简体   繁体   English

字幕/字幕与 Microsoft Azure Python 中的语音到文本

[英]Subtitles/captions with Microsoft Azure Speech-to-text in Python

I've been trying to figure out how to make subtitles with Microsoft Azure Speech Recognition service in Python, but can't figure it out.我一直试图弄清楚如何使用 Python 中的 Microsoft Azure 语音识别服务制作字幕,但无法弄清楚。 I've followed the tips someone else has answered here on getting the individual words, but even formatting those to.srt or.vtt seems convoluted.我已经按照其他人在此处回答的有关获取单个单词的提示进行了操作,但即使将它们格式化为 .srt 或 .vtt 似乎也很复杂。 Here's the code:这是代码:

import azure.cognitiveservices.speech as speechsdk


def speech_recognize_continuous_from_file():
    """performs continuous speech recognition with input from an audio file"""
    # <SpeechContinuousRecognitionWithFile>
    speech_key, service_region = "{api-key}", "{serive-region}"
    speech_config = speechsdk.SpeechConfig(subscription=speech_key, region=service_region)
    
    audio_filename = "{for example: video.wav}"
    audio_config = speechsdk.audio.AudioConfig(filename=audio_filename)
    
    speech_config.speech_recognition_language="en-US"
    speech_config.request_word_level_timestamps()

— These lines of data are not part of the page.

Lemma relative_first p x l : foldl walk_relative [] (getlines "/" p) = x :: l ->
  exists c y, hd "" (reverse (x :: l)) = String c y /\ Ascii.eqb "/" c = false.
Proof.
  assert (forall acc, Forall (fun n => n <> "" /\ no_char "/" n = true) acc ->
    Forall (fun n => n <> "" /\ no_char "/" n = true) (foldl walk_relative acc (getlines "/" p))) as Hall.
  { induction (getlines_pieces "/" p) as [|n ls Hn _ IH]; intros acc Hacc; [done|]. cbn [foldl]. apply IH.
    unfold walk_relative. destruct (String.eqb_spec n ""), (String.eqb_spec n "."); cbn; try done.
    destruct (String.eqb_spec n ".."); [|by constructor].
    destruct Hacc as [|m acc Hm Hacc]; [by repeat constructor|].
    destruct (String.eqb m ".."); [constructor; [done|]|done]. by constructor. }
  intros Hr. specialize (Hall [] (List.Forall_nil _)). rewrite Hr, <- Forall_reverse in Hall.
  destruct (reverse (x :: l)) as [|n ns] eqn:He; [by apply (f_equal length) in He; rewrite length_reverse in He|].
  inversion Hall as [|? ? [Hn Hc]]. destruct n as [|c n]; [done|]. exists c, n. split; [done|].
  rewrite no_char_cons in Hc. by apply andb_true_iff in Hc as [Hc%negb_true_iff _].
Qed.

Lemma ends_in_directory_slash p : (if ends_in_directory p then "/" else "") = "" \/
  (if ends_in_directory p then "/" else "") = "/".
Proof. destruct (ends_in_directory p); auto. Qed.

Lemma prefix_cons c p s : String.prefix (String c p) s = true -> exists r, s = String c r /\ String.prefix p r = true.
Proof.
  destruct s as [|d s]; [done|]. cbn [String.prefix]. destruct (ascii_dec c d) as [->|]; [|done]. intros Hp. by exists s.
Qed.

Lemma prefixes_app {A} (k r : list A) : k ∈ prefixes (k ++ r).
Proof.
  induction k as [|x k IH]; [destruct r; by left|]. cbn [app prefixes]. right. apply list_elem_of_fmap. by exists k.
Qed.

(** A path that looks as if it lay below [/install/netboot/] once normalised
    does. *)
Lemma normal_below p : starts_with installNetbootPrefix (lexically_normal p) = true -> below netboot p = true.
Proof.
  intros Hs. unfold lexically_normal in Hs. destruct (empty p); [done|]. destruct (has_root p).
  - case_decide as Hn; [done|]. unfold canonical in Hs.
    destruct (names p) as [|n l] eqn:Hnames; [done|].
    assert (n :: l = "install" :: "netboot" :: tail (tail (n :: l))) as Hl.
    { pose proof (names_plain p) as Hall. rewrite Hnames in Hall.
      apply prefix_split in Hs. unfold of_names in Hs.
      assert (forall s, concat_sep "/" (n :: l) +:+ s = "install/netboot/" +:+
        sdrop (String.length installNetbootPrefix) (("/" +:+ concat_sep "/" (n :: l)) +:+ s) ->
        getlines "/" (concat_sep "/" (n :: l) +:+ s) = n :: l ->
        n :: l = "install" :: "netboot" :: tail (tail (n :: l))) as Hgo.
      { intros s He Hg. rewrite He in Hg.
        change ("install/netboot/" +:+ ?r) with ("install" +:+ String "/" ("netboot" +:+ String "/" r)) in Hg.
        rewrite !getlines_line in Hg by done. rewrite <- Hg. done. }
      destruct (ends_in_directory_slash p) as [Hd|Hd]; rewrite Hd in Hs.
      - apply (Hgo "").
        + by injection Hs as Hs.
        + rewrite sapp_nil_r. by apply getlines_concat.
      - apply (Hgo "/").
        + by injection Hs as Hs.
        + by apply getlines_concat_slash. }
    unfold below. apply bool_decide_eq_true, lineage_elem. exists ["install"; "netboot"].
    split; [done|]. rewrite Hnames, Hl. apply (prefixes_app ["install"; "netboot"]).
  - destruct (foldl walk_relative [] (getlines "/" p)) as [|x l] eqn:Hf; [done|].
    destruct (relative_first p x l Hf) as (c & y & Hhd & Hc). exfalso.
    destruct (reverse (x :: l)) as [|n ns]; [done|]. cbn in Hhd. subst n.
    apply prefix_cons in Hs as (r & Hs & _). revert Hs. destruct ns; cbn [concat_sep]; rewrite ?app_cons;
      intros [= Hcc _]; by rewrite Hcc in Hc.
Qed.

Lemma below_names q p : below q p = true <-> exists r, names p = names q ++ r /\ canonical q = q.
Proof.
  unfold below. rewrite bool_decide_eq_true. split.
  - apply lineage_names.
  - intros (r & Hn & Hq). apply lineage_elem. exists (names q). split; [by rewrite <- Hq at 1|].
    rewrite Hn. apply prefixes_app.
Qed.

Lemma below_trans a b c : below a b = true -> below b c = true -> below a c = true.
Proof.
  rewrite !below_names. intros (r & Hr & Ha) (s & Hs & _). exists (r ++ s). split; [|done].
  by rewrite Hs, Hr, app_assoc.
Qed.

Lemma below_canonical a b : below a (canonical b) = below a b.
Proof. unfold below, lineage. by rewrite names_canonical. Qed.

Section clean.
Context `{Machine}.

Lemma contents_remove_tree kept p w q :
  contents (remove_tree kept p w) q =
  if below (canonical p) (canonical q) && negb (bool_decide (canonical q ∈ kept)) then None else contents w q.
Proof.
  unfold remove_tree, contents. cbn. apply option_eq. intros s. rewrite map_lookup_filter_Some.
  destruct (below (canonical p) (canonical q)), (bool_decide_reflect (canonical q ∈ kept)); cbn; naive_solver.
Qed.

(** Removing takes files away below its path only: all of them, unless it
    reports an error. *)
Lemma remove_all_cases p w :
  exists kept, (remove_all p w).2 = remove_tree kept p w /\
    match (remove_all p w).1 with
    | Ok None => kept = ∅ /\ obstacle w p = None
    | Ok (Some message) => obstacle w p = Some (message, kept)
    | _ => False
    end.
Proof. unfold remove_all. destruct (obstacle w p) as [[message kept]|]; by eexists. Qed.

Lemma contents_remove_all p w q :
  contents (remove_all p w).2 q = contents w q \/
  contents (remove_all p w).2 q = None /\ below (canonical p) (canonical q) = true.
Proof.
  destruct (remove_all_cases p w) as (kept & -> & _). rewrite contents_remove_tree.
  destruct (below _ _), (bool_decide _); cbn; auto.
Qed.
End clean.

(** C25. Clearing the root image of an earlier run touches nothing outside
    [/install/netboot], whatever path it is given, dots, relative and empty
    paths included: files elsewhere keep their contents, and no file anywhere
    gets new ones.  An empty path and one outside are refused and nothing
    happens.  Otherwise, unless it is a dry run, no file is left below the path
    when the path exists; or removing stopped early, which is reported, and
    then some of the files below the path may be gone, and only of those. *)
Theorem clean_root_image_spec `{Machine} (opts : Options) (path : string) (w : World) :
  let '(r, w') := cleanStatelessRootImage opts path w in
  (forall q, below netboot q = false -> contents w' q = contents w q) /\
  (forall q, contents w' q = contents w q \/ contents w' q = None /\ below (canonical path) q = true) /\
  match r with
  | Ok _ => below netboot path = true /\
      (dryRun opts = false -> fs_exists w path = true -> forall q, below (canonical path) q = true -> contents w' q = None)
  | Throw (LogicError _) => w' = w
  | Throw e => below netboot path = true /\ dryRun opts = false /\ fs_exists w path = true /\
      exists message kept, obstacle w path = Some (message, kept) /\
        e = RuntimeError ("Unable to remove stale xCAT root image directory " +:+ lexically_normal path +:+ ": " +:+ message)
  | UB => False
  end.
Proof.
  unfold cleanStatelessRootImage. destruct (empty path); [by cbn; split_and!; auto|].
  destruct (starts_with installNetbootPrefix (lexically_normal path)) eqn:Hs; cbn [negb]; [|by cbn; split_and!; auto].
  apply normal_below in Hs. destruct (dryRun opts); [by cbn; split_and!; auto|].
  unfold ask. cpp_simpl. destruct (fs_exists w path) eqn:He; cbn [negb]; [|by cbn; split_and!; auto].
  assert (forall q, contents (remove_all path w).2 q = contents w q \/
    contents (remove_all path w).2 q = None /\ below (canonical path) q = true) as Hr.
  { intros q. rewrite <- below_canonical. apply contents_remove_all. }
  assert (forall q, below netboot q = false -> contents (remove_all path w).2 q = contents w q) as Hout.
  { intros q Hq. destruct (Hr q) as [?|[_ Hb]]; [done|].
    rewrite (below_trans netboot (canonical path) q) in Hq; [done|by rewrite below_canonical|done]. }
  destruct (remove_all_cases path w) as (kept & Hw & Hcase).
  unfold mbind, M_bind. destruct (remove_all path w) as [[[message|]|e|] w'] eqn:Hrem; cbn [fst snd] in *; [| |done..].
  - split_and!; [done..|]. by exists message, kept.
  - destruct Hcase as [-> _]. split_and!; [done..|]. intros _ _ q Hq. rewrite Hw, contents_remove_tree, below_canonical, Hq. done.
Qed.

    speech_config.enable_dictation()
    speech_config.output_format = speechsdk.OutputFormat(1)
    
    speech_recognizer = speechsdk.SpeechRecognizer(speech_config=speech_config, audio_config=audio_config)

    done = False
    
    results = []
    
    transcript = []
    words = []
    
    def handle_final_result(evt):
        import json
        results = json.loads(evt.result.json)
        transcript.append(results['DisplayText'])
    confidence_list_temp = [item.get('Confidence') for item in results['NBest']]
    max_confidence_index = confidence_list_temp.index(max(confidence_list_temp))
        words.extend(results['NBest'][max_confidence_index]['Words'])
    def stop_cb(evt):
        """callback that stops continuous recognition upon receiving an event `evt`"""
        print('CLOSING on {}'.format(evt))
        speech_recognizer.stop_continuous_recognition()
        nonlocal done
        done = True
        print("Transcript display list:\n")
        print(transcript)
        print("\nWords\n")
        print(words)
        print("\n")


    speech_recognizer.recognized.connect(handle_final_result)
    # Connect callbacks to the events fired by the speech recognizer
    speech_recognizer.recognizing.connect(lambda evt: format(evt))
    speech_recognizer.recognized.connect(lambda evt: format(evt))
    speech_recognizer.session_started.connect(lambda evt: format(evt))
    speech_recognizer.session_stopped.connect(lambda evt: format(evt))
    speech_recognizer.canceled.connect(lambda evt: format(evt))
    # stop continuous recognition on either session stopped or canceled events
    speech_recognizer.session_stopped.connect(stop_cb)
    speech_recognizer.canceled.connect(stop_cb)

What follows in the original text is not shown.